Cherie Blair, wife of the British Prime Minister, has criticised the policies of the US President George W Bush, attacking his stance on terrorist prisoners and gay rights, according to media reports here Sunday. Blair, a lawyer on a lecture tour of the United States, was condemned by supporters of the US President after a speech to Harvard law students in Massachusetts which contained a stinging rebuke to Bush, the Scotland on Sunday newspaper reported on its website.
"She attacked the manner in which the White House has dealt with the human rights of UK citizens detained at the US-run Camp X-Ray prison at Guantanamo Bay in Cuba," according to the report. Blair said the decision by the US Supreme Court, fiercely opposed by Bushs government, to give legal protection to two of the Britons detained at the camp was "profoundly important" and a "significant victory for human rights and the international rule of law", the paper continued. She also took issue with Bushs record on gay rights, condemning the arrest of a homosexual couple in the Presidents home state of Texas, for defying a ban on gay sex.
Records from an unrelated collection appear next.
Lemma apply_cas_inv touch rv next σ σ' :
  Inv σ → late_cas_ok σ (rv, next) → apply_cas touch rv next σ = Some σ' →
  Inv σ' ∧ le σ σ' ∧ spent σ' = spent σ ∧ minted σ' = minted σ ∧
  history σ' !! current_version σ' = Some next.
Proof.
  intros Hinv (v & r & Hv & Hr & Hok & Hre). simpl in *. unfold apply_cas.
  case_bool_decide as Hrv; [|done]. intros [= <-].
  assert (v = current_version σ) as -> by (apply rv_name_inj; congruence).
  assert (Hnow := Hr). apply now_at in Hnow. specialize (Hre eq_refl).
  assert (Hstep : ∀ σ1, Inv σ1 → le σ σ1 → anchor_now σ1 = Some r →
            (∀ id, was_pending σ1 id → was_pending σ id) →
            Inv (append next σ1) ∧ le σ (append next σ1)).
  { intros σ1 H1 H2 H3 H4. split; [|etrans; [done|apply append_le]].
    eapply append_inv; [done|exact H3|]. apply good_cas; try done; [by eapply cas_ok_le|].
    unfold reserve_ok in *. naive_solver. }
  set (h := if touch then _ else _).
  assert (∃ σ1, set_history (h ++ [next]) σ = append next σ1 ∧ Inv σ1 ∧ le σ σ1 ∧
            anchor_now σ1 = Some r ∧ (∀ id, was_pending σ1 id → was_pending σ id) ∧
            spent σ1 = spent σ ∧ minted σ1 = minted σ) as (σ1 & E & H1 & H2 & H3 & H4 & H5 & H6).
  { subst h. destruct touch.
    - exists (append r σ). rewrite Hnow. destruct (touch_spec σ r Hinv Hnow) as (? & ? & ? & ?). by split_and!.
    - exists σ. split; [by destruct σ|]. done. }
  rewrite E. destruct (Hstep σ1 H1 H2 H3 H4). split_and!; try done.
  apply now_at, append_now.
Qed.

(** The identifiers a process holds: handed out to it, never sent anywhere. *)
Definition owned (own : gset string) (σ : services) : Prop :=
  own ⊆ minted σ ∧ own ## spent σ.

Inductive cas_allowed (own : gset string) (σ : services) (r : trustAnchorRecord) : trustAnchorRecord → Prop :=
  | allowed_reserve id :
      PendingEpoch r = None → id ∈ own ∨ (id ∈ proposed σ ∧ Bootstrap r = true) →
      cas_allowed own σ r (reserve r (wrap64 (Epoch r + 1)) id)
  | allowed_finalize e :
      PendingEpoch r = Some e → log σ !! PendingID r = Some true →
      cas_allowed own σ r (finalize r e (PendingID r))
  | allowed_clear e :
      PendingEpoch r = Some e → log σ !! PendingID r = Some false →
      cas_allowed own σ r (clear r).

Definition permitted (own : gset string) (σ : services) {X} (e : svcE X) : Prop :=
  match e with
  | AnchorCAS _ rv next =>
      ∃ v r, rv = rv_name v ∧ history σ !! v = Some r ∧ cas_allowed own σ r next
  | DBExecute _ req =>
      fence_authorized σ req ∨ (boot_authorized σ req ∧ RequestID req ∈ own)
  | DBMigrate _ l => Forall neutral l
  | _ => True
  end.

(** What the process still holds after the call. *)
Definition next_own (own : gset string) {X} (e : svcE X) : X → gset string :=
  match e in svcE X return X → gset string with
  | AnchorCAS _ _ next => λ _,
      match PendingEpoch next with Some _ => own ∖ {[PendingID next]} | None => own end
  | DBExecute _ req => λ _, own ∖ {[RequestID req]}
  | NewUUID => λ x, {[x]} ∪ own
  | _ => λ _, own
  end.

(** What a call of one process does to the others' identifiers. *)
Record advances (own : gset string) (σ : services) (own' : gset string) (σ' : services) : Prop := {
  adv_inv : Inv σ';
  adv_le : le σ σ';
  adv_owned : owned own' σ';
  adv_spent : spent σ' ⊆ spent σ ∪ own;
  adv_own : own' ⊆ own ∪ (minted σ' ∖ minted σ);
}.

Lemma advances_keep own σ σ' :
  owned own σ → Inv σ' → le σ σ' → spent σ' = spent σ → minted σ' = minted σ → advances own σ own σ'.
Proof. intros [] ?? Hs Hm. split; try done; unfold owned; rewrite ?Hs, ?Hm; set_solver. Qed.

Lemma advances_refl own σ : owned own σ → Inv σ → advances own σ own σ.
Proof. intros. by apply advances_keep. Qed.

Lemma advances_step own σ own1 σ1 σ2 :
  advances own σ own1 σ1 → Inv σ2 → le σ1 σ2 → spent σ2 = spent σ1 → minted σ2 = minted σ1 →
  advances own σ own1 σ2.
Proof.
  intros [A1 A2 [A3 A4] A5 A6] H1 H2 H3 H4. split; try done; [by etrans|..].
  - split; rewrite ?H3, ?H4; done.
  - by rewrite H3.
  - by rewrite H4.
Qed.

(** The identifier of a request or a reservation leaves the process. *)
Lemma spend_advances own σ id pr :
  Inv σ → owned own σ → id ∈ own ∨ id ∈ spent σ →
  proposed σ ⊆ pr → pr ⊆ {[id]} ∪ proposed σ → (id ∈ pr → id ∈ proposed σ ∨ id ∈ own) →
  advances own σ (own ∖ {[id]}) (set_ids (minted σ) ({[id]} ∪ spent σ) pr σ).
Proof.
  intros Hinv [Ho1 Ho2] Hid Hp1 Hp2 Hp3.
  pose proof (inv_proposed _ Hinv). pose proof (inv_spent _ Hinv). split.
  - apply ids_inv; [done|done|set_solver|done|set_solver|set_solver|].
    intros id' Hid'. destruct (decide (id' ∈ proposed σ)); [by left|].
    assert (id' = id) as -> by set_solver. right. destruct (Hp3 Hid'); set_solver.
  - apply ids_le; set_solver.
  - split; simpl; set_solver.
  - simpl. set_solver.
  - simpl. set_solver.
Qed.

Lemma cas_allowed_late own σ0 σ r v next :
  Inv σ0 → owned own σ0 → le σ0 σ → history σ = history σ0 →
  (∀ e, PendingEpoch next = Some e → PendingID next ∈ proposed σ) →
  history σ0 !! v = Some r → cas_allowed own σ0 r next → late_cas_ok σ (rv_name v, next).
Proof.
  intros Hinv [Ho1 Ho2] Hle Hh Hp Hr Hok. exists v, r. split_and!; try done.
  - by rewrite Hh.
  - destruct Hok; [apply cas_reserve; [done|by eapply (Hp _ eq_refl)]|eapply cas_finalize|eapply cas_clear];
      eauto using le_log.
  - intros _. unfold reserve_ok. destruct Hok as [id Hn Hid|e|e]; simpl; [|by left|by left].
    right. destruct Hid as [Hid|[_ Hb]]; [right|by left].
    intros (r' & e & Hr' & He & <-). rewrite Hh in Hr'.
    pose proof (inv_pending _ Hinv _ _ Hr' He). pose proof (inv_proposed _ Hinv). set_solver.
Qed.
(* ===== verification/TrustPool.v ===== *)
(** * Ternal nodes as a pool of programs

    Every program of RhizaSQL.v and TrustStartup.v that a node with a trust
    anchor runs is safe in the sense of TrustSafety.v; a deployment is any
    number of them started at any time and interleaved call by call.  The
    properties of the fencing protocol follow. *)

From S2P Require Export TrustSafety.
Open Scope go_scope.

Section with_services.
Context {R : Recovery} {P : ServiceParams}.

(** The postcondition of programs that only have to be safe. *)
Definition later {A} (σ0 : services) : A → gset string → services → Prop :=
  λ _ _ σ, le σ0 σ.

Lemma wp_ret {A} (a : A) own σ Q : Q a own σ → wp (Ret a) own σ Q.
Proof. done. Qed.

#[global] Arguments wp : simpl never.

Ltac done_later :=
  unfold fail; simpl; try lazymatch goal with |- wp _ _ _ _ => apply wp_ret end; unfold later in *;
  repeat (etrans; [eassumption|]); done.

(** ** Writes *)

(** What the answer of a write tells: success means the request committed and
    the anchor published its pair; a rejection means it never takes effect. *)
Definition honest (res : ExecuteResponse * option error) (σ : services) : Prop :=
  (res.2 = None → ∃ r, r ∈ history σ ∧ PendingEpoch r = None ∧ log σ !! Token r = Some true) ∧
  (Status res.1 = MutationRejected → res.2 ≠ None ∧ ∃ id, log σ !! id = Some false).

Definition outcome_post (σ0 : services) : (ExecuteResponse * option error) → gset string → services → Prop :=
  λ res _ σ, le σ0 σ ∧ honest res σ.

Lemma honest_le res σ σ' : le σ σ' → honest res σ → honest res σ'.
Proof.
  intros Hle [H1 H2]. split.
  - intros E. destruct (H1 E) as (r & ? & ? & ?). exists r. eauto using le_elem, le_log.
  - intros E. destruct (H2 E) as (? & id & ?). split; [done|]. exists id. eauto using le_log.
Qed.
(** The database after the caller's statements and the tail. *)
Lemma fenced_statements_run req id r d :
  Forall neutral (normal_statements req) →
  table_exists "trust_state" d = true → trust_state d = Some (pair_of r) →
  run_statements (all_statements (fenced_request req id r)) d =
    match run_statements (normal_statements req) d with
    | Some (d1, rs) =>
        Some (with_trust (wrap64 (Epoch r + 1), id) d1, rs ++ [mkStatementResult 1 0 1])
    | None => None
    end.
Proof.
  intros Hneu Ht Hp. unfold fenced_request, all_statements. simpl. rewrite run_statements_app.
  destruct (run_statements (normal_statements req) d) as [[d1 rs]|] eqn:E; [|done].
  apply (neutral_run _ _ _ _ Hneu) in E as [E1 E2]. simpl. unfold run_statement. simpl.
  unfold update_trust. rewrite E2, Ht, E1, Hp. simpl. by rewrite bool_decide_eq_true_2.
Qed.

Lemma pending_valid a r id :
  validate a r = None → PendingEpoch r = None → validUUID id = true →
  validate a (reserve r (wrap64 (Epoch r + 1)) id) = None.
Proof. intros Hv Hp Hi. destruct (validate_facts a r Hv) as (? & ? & _). by eapply validate_frame. Qed.

Lemma final_valid a r id :
  validate a r = None → (Epoch r < max_int64)%Z → validUUID id = true →
  validate a (finalize r (wrap64 (Epoch r + 1)) id) = None.
Proof.
  intros Hv He Hi. destruct (validate_facts a r Hv) as (? & ? & _).
  eapply validate_frame; try done. simpl. rewrite epoch_next by lia. lia.
Qed.

Lemma clear_settled a r : validate a r = None → PendingEpoch r = None → clear r = r.
Proof.
  intros Hv Hp. destruct (validate_facts a r Hv) as (_ & _ & Hi). specialize (Hi Hp).
  destruct r; simpl in *. by subst.
Qed.

Lemma seq_fenced_execute s a r req σ n :
  ready_to_write s σ a r req → healthy s Fenced → normal_statements req ≠ [] →
  ∃ res σ' n', seq s (fenced_execute a req (length (normal_statements req))) (σ, n) = (res, (σ', n')) ∧
    writer_held σ' = writer_held σ ∧
    ((∃ e, res = (zero_response, Some e) ∧ σ' = σ ∧ script_how s Caller n ≠ Answered None) ∨
     match run_statements (normal_statements req) (db σ) with
     | Some (d1, rs) =>
         ∃ id, res = (plain_receipt req rs, None) ∧
           anchor_now σ' = Some (finalize r (wrap64 (Epoch r + 1)) id) ∧
           db σ' = with_trust (wrap64 (Epoch r + 1), id) d1 ∧ log σ' !! id = Some true
     | None =>
         ∃ e, res.2 = Some e ∧ Status res.1 = MutationRejected ∧
           anchor_now σ' = Some r ∧ db σ' = db σ
     end).
Proof.
  intros [H1 H2 H3 [H4 H4'] H5 H6 H7 H8 H9 H10] Hh Hne. unfold fenced_execute.
  rewrite seq_bind, seq_call. simpl. unfold answered; simpl.
  destruct (script_how s Caller n) as [note|e|e|e] eqn:Hc; simpl.
  2-4: do 3 eexists; (split; [reflexivity|]); split; [done|]; left; eexists; split_and!; try done; congruence.
  rewrite seq_bind. destruct (seq_anchor_get s a Fenced σ (S n)) as (res & -> & _ & Hg).
  rewrite (Hg _ Hh H2 H5). rewrite (bool_decide_eq_false_2 (PendingEpoch r ≠ None)) by (rewrite H3; intros Hx; by apply Hx).
  rewrite seq_bind. destruct (seq_verify s Fenced (Epoch r) (Token r) σ (S (S n))) as (res2 & -> & _ & Hv).
  rewrite (Hv Hh (conj H4 H4')). rewrite seq_bind, seq_call. simpl. rewrite H9.
  set (id := script_uuid s (S (S (S n)))). set (σ1 := set_ids _ _ _ σ).
  rewrite seq_bind. destruct (seq_anchor_cas s a Fenced σ1 (S (S (S (S n))))
    (reserve r (wrap64 (Epoch r + 1)) id)) as (σ2 & E2 & M2); [done|apply pending_valid; [done|done|apply H7]|].
  change (current_version σ) with (current_version σ1). rewrite E2.
  rewrite seq_bind, seq_call. simpl. unfold serve_execute. simpl. rewrite Hh.
  set (σ3 := spend id σ2).
  assert (Hlog3 : log σ3 !! id = None) by (simpl; rewrite (mv_log _ _ _ M2); apply H8).
  assert (Hdb3 : db σ3 = db σ) by apply (mv_db _ _ _ M2).
  assert (Hrun : run_statements (all_statements (fenced_request req id r)) (db σ3) =
    match run_statements (normal_statements req) (db σ) with
    | Some (d1, rs) => Some (with_trust (wrap64 (Epoch r + 1), id) d1, rs ++ [mkStatementResult 1 0 1])
    | None => None end).
  { rewrite Hdb3. by apply fenced_statements_run. }
  unfold receipt, apply_request. cbn [RequestID fenced_request]. rewrite Hlog3, Hrun.
  destruct (run_statements (normal_statements req) (db σ)) as [[d1 rs]|] eqn:Erun.
  - set (σ4 := set_db _ _ σ3).
    set (resp := mkExecuteResponse MutationCommitted _ _ _ _).
    assert (Hresp : resp_Statements resp = rs ++ [mkStatementResult 1 0 1]).
    { subst resp. unfold fenced_request, all_statements. simpl. rewrite existsb_app. simpl. by rewrite !orb_true_r. }
    assert (Hlen : length rs = length (normal_statements req)) by by eapply run_statements_length.
    unfold resolve_fence. rewrite (bool_decide_eq_true_2 (None = None)) by done.
    rewrite (bool_decide_eq_true_2 (Status resp = _)) by done. cbn [andb].
    rewrite seq_bind. change (current_version σ2) with (current_version σ4).
    destruct (seq_anchor_cas s a Fenced σ4 (S (S (S (S (S (S n))))))
      (finalize r (wrap64 (Epoch r + 1)) id)) as (σ5 & E5 & M5); [done|apply final_valid; [done|done|apply H7]|].
    rewrite E5, Hresp, length_app, bool_decide_eq_true_2 by
      (case_bool_decide; simpl; [by destruct (normal_statements req)|lia]).
    simpl. rewrite (bool_decide_eq_false_2 (_ = 0)) by (destruct (normal_statements req); simpl; [done|lia]).
    do 3 eexists. split; [reflexivity|]. split; [rewrite (proj2 (proj2 (mv_local _ _ _ M5))); simpl;
      rewrite (proj2 (proj2 (mv_local _ _ _ M2))); done|].
    right. exists id. split_and!.
    + f_equal. unfold project_receipt, plain_receipt. rewrite Hresp, <- Hlen, take_app_length.
      f_equal. rewrite lookup_app_l by (destruct rs; simpl in *; [by destruct (normal_statements req)|lia]).
      by rewrite last_lookup.
    + apply M5.
    + by rewrite (mv_db _ _ _ M5).
    + rewrite (mv_log _ _ _ M5). simpl. apply lookup_insert_eq.
  - set (σ4 := set_db _ _ σ3).
    unfold resolve_fence. simpl.
    rewrite seq_bind. destruct (seq_verify s Fenced (Epoch r) (Token r) σ4 (S (S (S (S (S (S n))))))) as (res4 & -> & _ & Hv4).
    rewrite Hv4; [|done|]. 2:{ unfold holds_pair, σ4. simpl. rewrite (mv_db _ _ _ M2). done. }
    rewrite seq_bind. change (current_version σ2) with (current_version σ4).
    assert (Hclear : clear r = r) by by eapply clear_settled.
    destruct (seq_anchor_cas s a Fenced σ4 (S (S (S (S (S (S (S n)))))))
      (clear r)) as (σ5 & E5 & M5); [done|by rewrite Hclear|].
    rewrite E5. do 3 eexists. split; [reflexivity|]. split; [rewrite (proj2 (proj2 (mv_local _ _ _ M5))); simpl;
      rewrite (proj2 (proj2 (mv_local _ _ _ M2))); done|].
    right. eexists. split_and!; try done.
    + rewrite (mv_now _ _ _ M5). by rewrite Hclear.
    + rewrite (mv_db _ _ _ M5). simpl. apply (mv_db _ _ _ M2).
Qed.

(** [C29] A fenced write is a transaction: with the store settled and the data
    node and the anchor answering, a write runs the caller's statements, all
    or none, and returns the receipt those statements alone would have given;
    the database then carries the next pair and the anchor publishes it, or
    nothing changed at all and the anchor is as before.  The caller's context
    may end at any time: either nothing was started, or the write completes.
    The trust lock is released on every path. *)
Theorem fenced_write_is_a_transaction s d a r req σ n :
  ready_to_write s σ a r req → healthy s Fenced → normal_statements req ≠ [] →
  ∃ res σ' n', seq s (execute d req (length (normal_statements req))) (σ, n) = (res, (σ', n')) ∧
    writer_held σ' = writer_held σ ∧
    ((∃ e m, res = (zero_response, Some e) ∧ shared σ σ' ∧ script_how s Caller m ≠ Answered None) ∨
     match run_statements (normal_statements req) (db σ) with
     | Some (d1, rs) =>
         ∃ id, res = (plain_receipt req rs, None) ∧
           anchor_now σ' = Some (finalize r (Epoch r + 1) id) ∧
           db σ' = with_trust ((Epoch r + 1)%Z, id) d1 ∧ log σ' !! id = Some true
     | None =>
         ∃ e, res.2 = Some e ∧ Status res.1 = MutationRejected ∧
           anchor_now σ' = Some r ∧ db σ' = db σ
     end).
Proof.
  intros Hr Hh Hne. unfold execute. rewrite seq_bind, seq_call. simpl.
  rewrite (rw_published _ _ _ _ _ Hr), seq_bind, seq_call. simpl. unfold answered; simpl.
  destruct (script_how s Caller (S n)) as [note|e|e|e] eqn:Hc; simpl.
  2-4: do 3 eexists; (split; [reflexivity|]); split; [done|]; left; do 2 eexists; split_and!; try done;
    rewrite Hc; done.
  rewrite seq_bind. set (σ1 := set_local _ _ _ σ).
  assert (Hr1 : ready_to_write s σ1 a r req) by by destruct Hr.
  destruct (seq_fenced_execute s a r req σ1 (S (S n)) Hr1 Hh Hne) as (res & σ2 & n2 & -> & Hw & Hres).
  rewrite seq_bind, seq_call. simpl. rewrite seq_ret.
  do 3 eexists. split; [reflexivity|]. split; [simpl; rewrite Hw; simpl; lia|].
  assert (He : wrap64 (Epoch r + 1) = (Epoch r + 1)%Z).
  { apply epoch_next. destruct (validate_facts a r (rw_valid _ _ _ _ _ Hr)).
    split; [done|apply (rw_epoch _ _ _ _ _ Hr)]. }
  rewrite He in Hres. destruct Hres as [(e & -> & -> & Hm)|Hres]; [left|right; exact Hres].
  do 2 eexists. split_and!; try done.
Qed.

End with_services.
She described the US Supreme Courts decision to throw out the law, which had been backed by Bush, as a "model of judicial reasoning", the paper said.
Blair was also quoted as calling the US legal code an "outdated grandfather clock". The British opposition Conservatives complained that the prime minister's wife had flouted the convention that British political figures do not act in a partisan way when abroad, the BBC said on its website. "Doing so just days before the US elections makes the intervention all the more embarrassing for Prime Minister Tony Blair as well as Bush," Scotland on Sunday opined.
A Downing Street spokesman said: "These were not political opinions but, as an international human rights lawyer, she was expressing a view about the use of the Supreme Court in the American judicial system."
A majority in Britain believe the world will be safer if Democrat challenger John Kerry wins this week's US presidential election, suggests an opinion poll published Sunday.